Getting a Certified Copy of Form VII
A certified copy of your Form VII entry can be obtained from the Patwari of your Halqa. Present your CNIC, the survey number details, and the name of the revenue village. The Patwari is obligated to provide a certified copy on payment of the prescribed fee under the relevant provincial land revenue rules.
If the Patwari is unavailable or delays without reason, the Qanungo and then the Tehsildar are the appropriate escalation points. The revenue officer’s duties include ensuring citizens receive certified copies of revenue records within a reasonable time.
For inheritance situations specifically, obtaining the Form 7-A entry for all survey numbers belonging to the deceased is the first practical step before filing for inheritance mutation and beginning the process of dividing property among heirs.
Frequently Asked Questions
What is Village Form VII in Pakistan’s land revenue system
Village Form VII is the official ownership and possession register maintained by the Patwari for each revenue estate in Pakistan. It consists of two parts: Form 7-A records legal ownership of each survey number, including the owner’s name, share, and mode of acquisition, and Form 7-B records who is in physical possession of the land, including tenants and mortgagees. Together, these two forms constitute the core ownership record at the village level and serve as the source data for the Jamabandi prepared every four years.
What is the difference between Form 7-A and Form 7-B
Form 7-A records legal ownership. It shows who holds the title to a particular survey number, their ownership share, and how they acquired that right, whether through purchase, inheritance, gift, or court order. Form 7-B records physical possession. It shows who is actually occupying or cultivating the land, which may be a tenant, a mortgagee, or a lessee rather than the legal owner. The distinction matters because possession rights, particularly occupancy tenancy rights, can survive a change in ownership under Pakistan’s land tenancy laws.

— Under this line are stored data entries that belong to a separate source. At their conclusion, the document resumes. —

(** [exited]: the [running] flag after each wait, negated. *)
Definition executor_scheduler_shutdown st (waits : list (Z * bool)) : outcome (bool * scheduler) :=
  if negb (running st) || negb (active st) then Done (true, st) else
  r ← executor_scheduler_provide_sqe (scheduler_ring st);
  let st := Scheduler (submit (write_sqe r (Sqe Nop 0 0))) false (running st) (executors st) (notices st) in
  error ← wait_loop false waits;
  match error with
  | Some _ => Done (false, st)
  | None => Done (true, Scheduler (scheduler_ring st) false false (executors st) (notices st))
  end.

(** A shutdown wakes the thread with one entry, after everything before it, and
    the thread returns on the next successful completion; the caller is told
    whether it was waited for.  A second shutdown does nothing. *)
Theorem scheduler_shutdown_stops st waits result st' :
  running st = true -> active st = true -> executor_scheduler_shutdown st waits = Done (result, st') ->
  active st' = false /\ running st' = negb result
  /\ submitted (scheduler_ring st') = entries (scheduler_ring st) ++ [Sqe Nop 0 0]
  /\ (forall cqe, 0 <= cqe_res cqe -> exists st'', handle_completion st' cqe = Done (true, st'') /\ running st'' = false)
  /\ (result = true -> forall waits', executor_scheduler_shutdown st' waits' = Done (true, st')).
Proof.
  intros Hrun Hact. unfold executor_scheduler_shutdown. rewrite Hrun, Hact. cbn [negb orb].
  destruct (provide_done (scheduler_ring st)) as (r & -> & He). rewrite bind_done. cbv zeta. intros E.
  assert (Hsub : submitted (submit (write_sqe r (Sqe Nop 0 0))) = entries (scheduler_ring st) ++ [Sqe Nop 0 0]).
  { destruct (submit_spec (write_sqe r (Sqe Nop 0 0))) as (_ & -> & _). apply He. }
  destruct (wait_loop false waits) as [[error|]| | |]; cbn [mbind outcome_bind] in E; simplify_eq; cbn [active running scheduler_ring negb];
    (split_and!; [reflexivity|reflexivity|exact Hsub| |]).
  - intros cqe Hc. unfold handle_completion. rewrite (proj2 (Z.ltb_ge _ _)) by lia. eexists. split; reflexivity.
  - discriminate.
  - intros cqe Hc. unfold handle_completion. rewrite (proj2 (Z.ltb_ge _ _)) by lia. eexists. split; reflexivity.
  - reflexivity.
Qed.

Is a Fard the same as a Form VII entry
A Fard is a certified extract of the Form 7-A data for a specific survey number, issued to the landowner as an individual ownership certificate. It contains the same core information as the Form 7-A column for that plot but is formatted and certified for use in transactions and legal proceedings. Form VII itself is the original register maintained by the Patwari, while the Fard is the publicly issued document derived from it. For complete due diligence, both the Fard and the 7-B possession column should be reviewed.
How does Form VII relate to the Jamabandi
Form VII is the working register that the Patwari maintains continuously between Jamabandi revision cycles. Every time a mutation is approved, the Patwari updates Form 7-A to reflect the new ownership. Every four years, the data from Form VII along with cultivation records from the Khasra Girdawari is compiled and attested by the revenue officer to produce the Jamabandi, which is the formally authenticated record of rights for that revision period. The Jamabandi freezes the picture at a point in time, while Form VII stays current between those snapshots.
Can Form VII be used as evidence in a court case
Yes. Village Form VII is an official government register and is admissible as evidence in both revenue courts and civil courts in Pakistan. Revenue officers routinely examine Form VII entries when adjudicating mutation disputes, tenancy claims, and encroachment cases. Civil courts also accept certified copies of Form VII as documentary evidence of ownership and possession. Because the form records the mode of acquisition and any encumbrances, it provides a fuller legal picture than a simple ownership certificate and is considered one of the most authoritative land documents in the revenue record system.